[Input data Boundary: Start]

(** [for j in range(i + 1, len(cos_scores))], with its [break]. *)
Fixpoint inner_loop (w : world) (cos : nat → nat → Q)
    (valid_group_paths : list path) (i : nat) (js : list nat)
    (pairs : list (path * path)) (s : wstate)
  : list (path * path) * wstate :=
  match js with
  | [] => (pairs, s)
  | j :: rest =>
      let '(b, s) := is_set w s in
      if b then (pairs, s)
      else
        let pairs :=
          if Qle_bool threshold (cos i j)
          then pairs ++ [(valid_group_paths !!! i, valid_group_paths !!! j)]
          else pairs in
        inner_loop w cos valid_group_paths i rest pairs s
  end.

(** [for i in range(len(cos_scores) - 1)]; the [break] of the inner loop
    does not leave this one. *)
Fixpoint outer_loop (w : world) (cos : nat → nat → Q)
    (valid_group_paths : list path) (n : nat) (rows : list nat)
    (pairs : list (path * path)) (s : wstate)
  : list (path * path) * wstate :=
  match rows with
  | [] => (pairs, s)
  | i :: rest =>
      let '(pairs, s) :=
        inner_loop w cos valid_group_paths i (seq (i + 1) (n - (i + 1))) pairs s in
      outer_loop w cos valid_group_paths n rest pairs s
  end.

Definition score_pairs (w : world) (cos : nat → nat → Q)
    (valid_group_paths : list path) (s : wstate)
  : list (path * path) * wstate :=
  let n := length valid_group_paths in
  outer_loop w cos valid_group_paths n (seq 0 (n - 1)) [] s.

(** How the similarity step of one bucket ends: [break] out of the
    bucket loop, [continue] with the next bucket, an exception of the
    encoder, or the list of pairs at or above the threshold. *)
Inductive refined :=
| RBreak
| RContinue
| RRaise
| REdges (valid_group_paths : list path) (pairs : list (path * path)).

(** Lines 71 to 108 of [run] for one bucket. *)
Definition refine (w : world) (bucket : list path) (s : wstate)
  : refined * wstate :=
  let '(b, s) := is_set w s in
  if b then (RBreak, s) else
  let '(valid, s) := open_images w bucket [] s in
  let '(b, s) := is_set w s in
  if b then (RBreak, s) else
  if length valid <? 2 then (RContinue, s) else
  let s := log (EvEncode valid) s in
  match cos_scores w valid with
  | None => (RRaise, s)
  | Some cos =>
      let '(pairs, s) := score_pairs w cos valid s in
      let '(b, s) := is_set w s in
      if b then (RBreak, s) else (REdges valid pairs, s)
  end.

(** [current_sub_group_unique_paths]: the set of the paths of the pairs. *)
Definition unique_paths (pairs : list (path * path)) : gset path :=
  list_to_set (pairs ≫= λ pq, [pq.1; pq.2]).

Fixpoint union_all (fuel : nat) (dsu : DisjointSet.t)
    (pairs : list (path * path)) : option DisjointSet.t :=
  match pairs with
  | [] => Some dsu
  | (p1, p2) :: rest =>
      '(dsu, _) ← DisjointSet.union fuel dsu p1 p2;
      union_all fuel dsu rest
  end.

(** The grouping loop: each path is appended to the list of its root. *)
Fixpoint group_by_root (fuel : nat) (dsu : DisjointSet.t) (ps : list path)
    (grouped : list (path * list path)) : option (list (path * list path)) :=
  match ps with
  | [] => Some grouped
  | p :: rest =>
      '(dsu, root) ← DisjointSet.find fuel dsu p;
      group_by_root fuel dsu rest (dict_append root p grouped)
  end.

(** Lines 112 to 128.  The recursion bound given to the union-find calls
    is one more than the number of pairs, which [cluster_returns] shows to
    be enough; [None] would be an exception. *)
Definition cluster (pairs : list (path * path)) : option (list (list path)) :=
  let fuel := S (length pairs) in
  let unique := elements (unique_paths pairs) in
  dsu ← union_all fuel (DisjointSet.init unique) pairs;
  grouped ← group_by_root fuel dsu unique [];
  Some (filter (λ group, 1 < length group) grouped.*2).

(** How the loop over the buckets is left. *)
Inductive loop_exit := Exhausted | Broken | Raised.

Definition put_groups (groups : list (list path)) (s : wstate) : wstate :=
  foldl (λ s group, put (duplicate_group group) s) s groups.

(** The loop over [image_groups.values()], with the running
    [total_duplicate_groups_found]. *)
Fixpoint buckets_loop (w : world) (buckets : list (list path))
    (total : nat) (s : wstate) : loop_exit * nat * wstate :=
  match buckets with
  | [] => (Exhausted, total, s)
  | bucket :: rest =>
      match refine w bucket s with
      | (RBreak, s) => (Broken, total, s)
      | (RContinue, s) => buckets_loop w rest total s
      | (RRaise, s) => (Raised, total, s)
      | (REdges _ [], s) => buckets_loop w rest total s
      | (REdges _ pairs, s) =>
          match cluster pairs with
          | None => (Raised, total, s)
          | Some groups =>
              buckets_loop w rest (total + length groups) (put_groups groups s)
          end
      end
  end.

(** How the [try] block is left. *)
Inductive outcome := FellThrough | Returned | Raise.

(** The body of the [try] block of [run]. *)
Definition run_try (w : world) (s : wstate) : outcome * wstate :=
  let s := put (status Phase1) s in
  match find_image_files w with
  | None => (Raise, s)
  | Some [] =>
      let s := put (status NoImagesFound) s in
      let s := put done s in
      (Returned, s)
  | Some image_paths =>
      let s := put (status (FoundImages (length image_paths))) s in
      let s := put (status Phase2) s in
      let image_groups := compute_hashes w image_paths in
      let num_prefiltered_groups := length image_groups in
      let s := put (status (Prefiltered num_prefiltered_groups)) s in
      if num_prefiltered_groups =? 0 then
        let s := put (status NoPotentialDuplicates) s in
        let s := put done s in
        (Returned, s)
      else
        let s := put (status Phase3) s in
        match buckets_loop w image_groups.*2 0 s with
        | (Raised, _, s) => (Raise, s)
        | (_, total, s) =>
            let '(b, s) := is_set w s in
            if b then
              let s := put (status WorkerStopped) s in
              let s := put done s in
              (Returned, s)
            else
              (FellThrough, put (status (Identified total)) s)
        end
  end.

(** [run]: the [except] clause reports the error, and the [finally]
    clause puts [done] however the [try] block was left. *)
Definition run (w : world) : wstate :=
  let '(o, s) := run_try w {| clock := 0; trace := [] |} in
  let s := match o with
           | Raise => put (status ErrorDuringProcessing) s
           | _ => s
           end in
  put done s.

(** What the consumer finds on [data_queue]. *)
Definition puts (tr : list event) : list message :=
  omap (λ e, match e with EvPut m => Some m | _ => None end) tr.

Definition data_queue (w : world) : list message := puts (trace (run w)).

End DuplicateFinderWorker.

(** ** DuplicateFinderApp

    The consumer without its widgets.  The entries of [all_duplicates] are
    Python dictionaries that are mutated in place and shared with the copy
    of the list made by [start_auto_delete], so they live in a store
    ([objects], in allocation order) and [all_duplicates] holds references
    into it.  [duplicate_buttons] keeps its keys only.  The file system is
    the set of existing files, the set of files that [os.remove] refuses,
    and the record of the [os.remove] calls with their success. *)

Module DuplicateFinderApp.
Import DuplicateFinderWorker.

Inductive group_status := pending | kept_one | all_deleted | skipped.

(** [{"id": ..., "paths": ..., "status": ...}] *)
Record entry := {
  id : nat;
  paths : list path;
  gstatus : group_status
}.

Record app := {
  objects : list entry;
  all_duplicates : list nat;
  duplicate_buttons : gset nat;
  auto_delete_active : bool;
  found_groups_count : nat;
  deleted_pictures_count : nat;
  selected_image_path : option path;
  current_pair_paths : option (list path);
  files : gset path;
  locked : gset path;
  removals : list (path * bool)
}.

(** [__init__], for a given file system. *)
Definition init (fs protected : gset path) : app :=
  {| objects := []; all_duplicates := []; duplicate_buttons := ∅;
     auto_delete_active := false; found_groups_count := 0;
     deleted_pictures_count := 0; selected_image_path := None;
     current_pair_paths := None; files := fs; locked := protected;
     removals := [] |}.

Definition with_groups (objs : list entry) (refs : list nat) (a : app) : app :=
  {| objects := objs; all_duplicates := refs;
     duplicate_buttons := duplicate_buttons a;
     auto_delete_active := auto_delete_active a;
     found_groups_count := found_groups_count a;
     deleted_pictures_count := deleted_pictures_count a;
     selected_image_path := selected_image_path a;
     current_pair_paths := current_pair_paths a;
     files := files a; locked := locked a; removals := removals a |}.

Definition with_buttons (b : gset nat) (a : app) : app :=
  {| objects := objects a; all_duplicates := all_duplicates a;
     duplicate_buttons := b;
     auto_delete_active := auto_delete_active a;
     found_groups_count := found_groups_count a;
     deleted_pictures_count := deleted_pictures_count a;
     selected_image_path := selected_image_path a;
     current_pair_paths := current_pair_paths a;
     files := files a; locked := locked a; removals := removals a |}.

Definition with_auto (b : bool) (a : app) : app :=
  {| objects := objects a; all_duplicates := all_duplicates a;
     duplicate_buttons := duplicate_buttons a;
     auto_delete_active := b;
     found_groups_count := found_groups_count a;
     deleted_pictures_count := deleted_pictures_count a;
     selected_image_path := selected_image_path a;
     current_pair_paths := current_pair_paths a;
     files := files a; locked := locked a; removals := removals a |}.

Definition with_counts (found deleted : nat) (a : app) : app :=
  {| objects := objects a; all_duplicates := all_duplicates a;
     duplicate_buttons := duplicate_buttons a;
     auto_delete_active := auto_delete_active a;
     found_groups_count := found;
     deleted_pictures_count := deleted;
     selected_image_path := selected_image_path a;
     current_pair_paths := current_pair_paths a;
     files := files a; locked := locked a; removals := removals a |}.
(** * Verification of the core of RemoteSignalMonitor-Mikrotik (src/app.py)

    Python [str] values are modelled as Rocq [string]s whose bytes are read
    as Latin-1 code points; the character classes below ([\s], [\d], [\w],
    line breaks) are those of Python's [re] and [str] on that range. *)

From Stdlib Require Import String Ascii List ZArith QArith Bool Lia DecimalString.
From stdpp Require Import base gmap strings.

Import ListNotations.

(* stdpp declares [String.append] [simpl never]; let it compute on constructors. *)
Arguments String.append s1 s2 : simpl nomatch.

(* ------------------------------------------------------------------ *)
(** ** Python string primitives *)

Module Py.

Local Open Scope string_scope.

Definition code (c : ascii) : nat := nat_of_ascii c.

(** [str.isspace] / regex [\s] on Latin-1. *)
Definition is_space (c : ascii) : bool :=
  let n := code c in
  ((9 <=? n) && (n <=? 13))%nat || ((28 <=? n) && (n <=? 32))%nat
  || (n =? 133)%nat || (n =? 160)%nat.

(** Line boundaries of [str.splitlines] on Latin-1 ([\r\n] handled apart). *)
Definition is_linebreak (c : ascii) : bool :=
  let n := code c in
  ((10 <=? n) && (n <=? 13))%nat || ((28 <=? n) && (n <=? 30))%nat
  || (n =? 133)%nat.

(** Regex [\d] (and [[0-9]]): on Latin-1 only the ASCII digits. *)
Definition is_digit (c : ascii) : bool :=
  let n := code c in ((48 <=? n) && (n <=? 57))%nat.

[Input data Boundary: End]

* What to produce
Take the lines above from the one containing "(Broken, total, s)" to the one containing "let s := put (status Phase2) s in" and retype them exactly, both ends included, with nothing added.

* Task answer
      | (RBreak, s) => (Broken, total, s)
      | (RContinue, s) => buckets_loop w rest total s
      | (RRaise, s) => (Raised, total, s)
      | (REdges _ [], s) => buckets_loop w rest total s
      | (REdges _ pairs, s) =>
          match cluster pairs with
          | None => (Raised, total, s)
          | Some groups =>
              buckets_loop w rest (total + length groups) (put_groups groups s)
          end
      end
  end.

(** How the [try] block is left. *)
Inductive outcome := FellThrough | Returned | Raise.

(** The body of the [try] block of [run]. *)
Definition run_try (w : world) (s : wstate) : outcome * wstate :=
  let s := put (status Phase1) s in
  match find_image_files w with
  | None => (Raise, s)
  | Some [] =>
      let s := put (status NoImagesFound) s in
      let s := put done s in
      (Returned, s)
  | Some image_paths =>
      let s := put (status (FoundImages (length image_paths))) s in
      let s := put (status Phase2) s in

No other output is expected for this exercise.